Since most dog breeds are covered in a protective layer of fur, you wouldn't think they'd need anything extra to stay safe outdoors. The only issue? According to the Skin Cancer Foundation, furry friends can get sunburns just as easily as their human counterparts, and the end result could be mast cell skin cancer—the most common type in dogs—as well as squamous cell carcinoma in light-haired dogs and melanoma in dark-haired pets, which occurs more rarely.
Dogs can get sunburns just as easily as their human counterparts, and the end result could be mast cell skin cancer as well as squamous cell carcinoma in light-haired dogs and melanoma in dark-haired dogs.

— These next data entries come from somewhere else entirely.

(** The pagination loop (lines 152-172).  [fetch offset] is what
    [await fetchTransactions(address, pageSize, offset)] yields: the parsed
    page, or the rejection of the promise.  The offsets requested in one run
    are all different, so a function of the offset stands for any server.
    The [while] loop is bounded by [fuel], one unit per request; [None] means
    that the fuel ran out before the loop ended. *)
Fixpoint fetchAll (fuel : nat) (fetch : nat → result (list Transaction))
    (offset : nat) (allTransactions : list Transaction)
  : option (result (list Transaction)) :=
  match fuel with
  | O => None
  | S fuel' =>
      match fetch offset with
      | Err e => Some (Err e)
      | Ok transactions =>
          if decide (length transactions = 0%nat) then Some (Ok allTransactions)
          else
            let allTransactions' := allTransactions ++ transactions in
            let offset' := (offset + pageSize)%nat in
            if decide (length transactions < pageSize)%nat
            then Some (Ok allTransactions')
            else fetchAll fuel' fetch offset' allTransactions'
      end
  end.

(** Lines 148-183: the [catch] logs the error and throws it again. *)
Definition getBitcoinBalance (fuel : nat) (fetch : nat → result (list Transaction))
    (address : string) : option (result Balance) :=
  match fetchAll fuel fetch 0 [] with
  | None => None
  | Some (Err e) => Some (Err e)
  | Some (Ok allTransactions) => Some (analyzeUTXOs address allTransactions)
  end.

(** ** getAmountToSend (sendBTC.js, lines 121-160) *)

(** What the loop makes of one answer of the user: the word [cancel], or a
    text that [parseFloat] reads as [amountBTC].  [positive] is the outcome of
    [!(isNaN(amountBTC) || amountBTC <= 0)] and [amountSatoshis] the value of
    [Math.round(amountBTC * 100000000)]; both are floating-point computations
    and are taken as given.  The function returns [amountBTC], from which
    [sendTransaction] computes the same [amountSatoshis] again (line 175), so
    the model returns that. *)
Inductive reply : Type :=
  | ReplyCancel
  | ReplyAmount (positive : bool) (amountSatoshis : Z).

(** The [while (true)] loop over the successive answers; [None] when the
    answers given so far were all rejected and the prompt is still open,
    [Some None] for the [null] of a cancellation. *)
Fixpoint getAmountToSend (availableBalance feeInSatoshis : jsval)
    (replies : list reply) : option (option Z) :=
  let maxSendable := calculateMaxSendable availableBalance feeInSatoshis in
  match replies with
  | [] => None
  | ReplyCancel :: _ => Some None
  | ReplyAmount positive amountSatoshis :: rest =>
      if negb positive then getAmountToSend availableBalance feeInSatoshis rest
      else if js_gt (JNum amountSatoshis) maxSendable
      then getAmountToSend availableBalance feeInSatoshis rest
      else if js_lt (JNum amountSatoshis) (JNum 546)
      then getAmountToSend availableBalance feeInSatoshis rest
      else Some (Some amountSatoshis)
  end.

(** ** The checks of main before the prompt (sendBTC.js, lines 336-369) *)

(** [a === b] and [a <= b] on numbers. *)
Definition js_strict_eq (a b : jsval) : bool :=
  match a, b with
  | JNum x, JNum y => bool_decide (x = y)
  | JUndefined, JUndefined => true
  | _, _ => false
  end.

Definition js_le (a b : jsval) : bool :=
  match a, b with
  | JNum x, JNum y => bool_decide (x <= y)
  | _, _ => false
  end.

(** [const feeInSatoshis = 1000] *)
Definition feeInSatoshis : jsval := JNum 1000.

Inductive mainStep : Type :=
  | NoFunds            (* line 338: Wallet has no funds to send *)
  | Declined           (* line 349: Transaction cancelled *)
  | BalanceTooLow      (* line 362: Insufficient balance to send *)
  | AskAmount          (* line 369: getAmountToSend is called *).

(** [wantsToSend] is the outcome of the question of line 346. *)
Definition mainChecks (availableBalance : jsval) (wantsToSend : bool) : mainStep :=
  if js_strict_eq availableBalance (JNum 0) then NoFunds
  else if negb wantsToSend then Declined
  else if js_le availableBalance (js_add feeInSatoshis (JNum 546)) then BalanceTooLow
  else AskAmount.

(** ** Pagination *)

(** A run over full pages [pages], requested from [offset] on. *)
Definition fullPages (fetch : nat → result (list Transaction)) (offset : nat)
    (pages : list (list Transaction)) : Prop :=
  ∀ i page, pages !! i = Some page →
    fetch (offset + i * pageSize)%nat = Ok page ∧ (pageSize ≤ length page)%nat.

Lemma fullPages_tail fetch offset page pages :
  fullPages fetch offset (page :: pages) →
  fullPages fetch (offset + pageSize) pages.
Proof.
  intros H i p Hp. destruct (H (S i) p Hp) as [Hf Hl]. split; [|done].
  rewrite <-Hf. f_equal. lia.
Qed.

Lemma fullPages_head fetch offset page pages :
  fullPages fetch offset (page :: pages) →
  fetch offset = Ok page ∧ (pageSize ≤ length page)%nat.
Proof.
  intros H. destruct (H 0%nat page eq_refl) as [Hf Hl]. split; [|done].
  rewrite <-Hf. f_equal. lia.
Qed.

(** After full pages the loop goes on; the first short page ends it. *)
Lemma fetchAll_pages fetch pages : ∀ fuel offset acc last,
  fullPages fetch offset pages →
  fetch (offset + length pages * pageSize)%nat = Ok last →
  (length last < pageSize)%nat →
  (length pages < fuel)%nat →
  fetchAll fuel fetch offset acc = Some (Ok (acc ++ concat pages ++ last)).
Proof.
  induction pages as [|page pages IH]; intros fuel offset acc last Hfull Hlast Hshort Hfuel.
  - destruct fuel as [|fuel]; [simpl in Hfuel; lia|].
    simpl in *. rewrite Nat.add_0_r in Hlast. rewrite Hlast.
    destruct (decide (length last = 0%nat)) as [H0|H0].
    + apply length_zero_iff_nil in H0 as ->. by rewrite app_nil_r.
    + by rewrite decide_True.
  - destruct fuel as [|fuel]; [simpl in Hfuel; lia|].
    destruct (fullPages_head _ _ _ _ Hfull) as [Hf Hl].
    simpl fetchAll. rewrite Hf.
    unfold pageSize in Hl.
    rewrite decide_False by lia.
    rewrite decide_False by (unfold pageSize; lia).
    rewrite (IH fuel _ _ last).
    + simpl. by rewrite <-!app_assoc.
    + by eapply fullPages_tail.
    + rewrite <-Hlast. f_equal. unfold pageSize. simpl length. lia.
    + done.
    + simpl in Hfuel. lia.
Qed.

(** After full pages a rejected request ends the loop with its error. *)
Lemma fetchAll_error fetch pages : ∀ fuel offset acc e,
  fullPages fetch offset pages →
  fetch (offset + length pages * pageSize)%nat = Err e →
  (length pages < fuel)%nat →
  fetchAll fuel fetch offset acc = Some (Err e).
Proof.
  induction pages as [|page pages IH]; intros fuel offset acc e Hfull Herr Hfuel.
  - destruct fuel as [|fuel]; [simpl in Hfuel; lia|].
    simpl in *. rewrite Nat.add_0_r in Herr. by rewrite Herr.
  - destruct fuel as [|fuel]; [simpl in Hfuel; lia|].
    destruct (fullPages_head _ _ _ _ Hfull) as [Hf Hl].
    simpl fetchAll. rewrite Hf.
    unfold pageSize in Hl.
    rewrite decide_False by lia.
    rewrite decide_False by (unfold pageSize; lia).
    apply IH.
    + by eapply fullPages_tail.
    + rewrite <-Herr. f_equal. unfold pageSize. simpl length. lia.
    + simpl in Hfuel. lia.
Qed.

Certain common characteristics—like having a lighter-hued coat or sparse fur on body parts like ears, noses, and bellies—make damage from sunburns a way-too-regular thing for dogs, and vets see cases of it all the time. Especially in the pets who "like to lie on their backs and sunbathe," says Jill Abraham, VMD. So, it's smart to protect your buddy before signs like red spots or open sores pop up.

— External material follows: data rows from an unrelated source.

Lemma argument_error_None (options : option Options.t) :
  argument_error options = None →
  ∃ o p m,
    options = Some o
    ∧ Options.path o = Some p ∧ p ≠ ""
    ∧ Options.method o = Some m ∧ m ≠ ""
    ∧ truthy (Options.handler o) = true.
Proof.
  unfold argument_error. destruct options as [o|]; [|done].
  destruct (Options.path o) as [p|] eqn:Hp; cbn [truthy_string negb]; [|done].
  destruct (String.eqb p "") eqn:Hpne; cbn [negb]; [done|].
  destruct (Options.method o) as [m|] eqn:Hm; cbn [truthy_string negb]; [|done].
  destruct (String.eqb m "") eqn:Hmne; cbn [negb]; [done|].
  destruct (truthy (Options.handler o)) eqn:Hh; cbn [negb]; [|done].
  intros _. exists o, p, m. apply String.eqb_neq in Hpne, Hmne. by repeat split.
Qed.

(** X1. A falsy [before] (such as [0], the empty string, [null] or [false])
    is taken as no pre-hook: the call does exactly what it does without
    the property, and raises nothing on its account. *)
Theorem route_falsy_before_is_none (r : Router.t T) (o : Options.t) :
  truthy (Options.before o) = false →
  Router.route (Some o) r = Router.route (Some (without_before o)) r.
Proof.
  intros Hfalsy.
  destruct (argument_error (Some o)) as [message|] eqn:Herror.
  - rewrite (route_argument_error r (Some o) message) by done.
    by rewrite (route_argument_error r (Some (without_before o)) message).
  - apply argument_error_None in Herror
      as (o' & p & m & [= <-] & Hp & Hpne & Hm & Hmne & Hh).
    rewrite (route_checked r o p m) by done.
    rewrite (route_checked r (without_before o) p m) by done.
    cbn [without_before Options.before Options.handler truthy].
    by rewrite Hfalsy.
Qed.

To make sure your dog stays just as safe from skin cancer as you, keep it in the shade when possible, consider using sun-protective clothing or eyewear, and—you guessed it!—slather on some SPF. Dr. Abraham suggests something that's specially made for dogs (like this highly-rated product from Amazon) or children, since licking anything that contains ingredients like zinc could make them sick.
If your dog is super thin-haired or of a light-skinned breed—like a Chinese crested, dalmatian, greyhound, white German shepherd, Weimaraner, boxer, pit bull, or whippet—they probably need sunscreen applied to their entire bodies, Eukanuba reports. But no matter the breed, Dr. Abraham says the art of distraction is key during application, as allowing the product to dry out completely makes it "less likely that they’re going to ingest any of it." With these quick tips, both you and your pooch can have a sunburn-free, healthy summer of fun.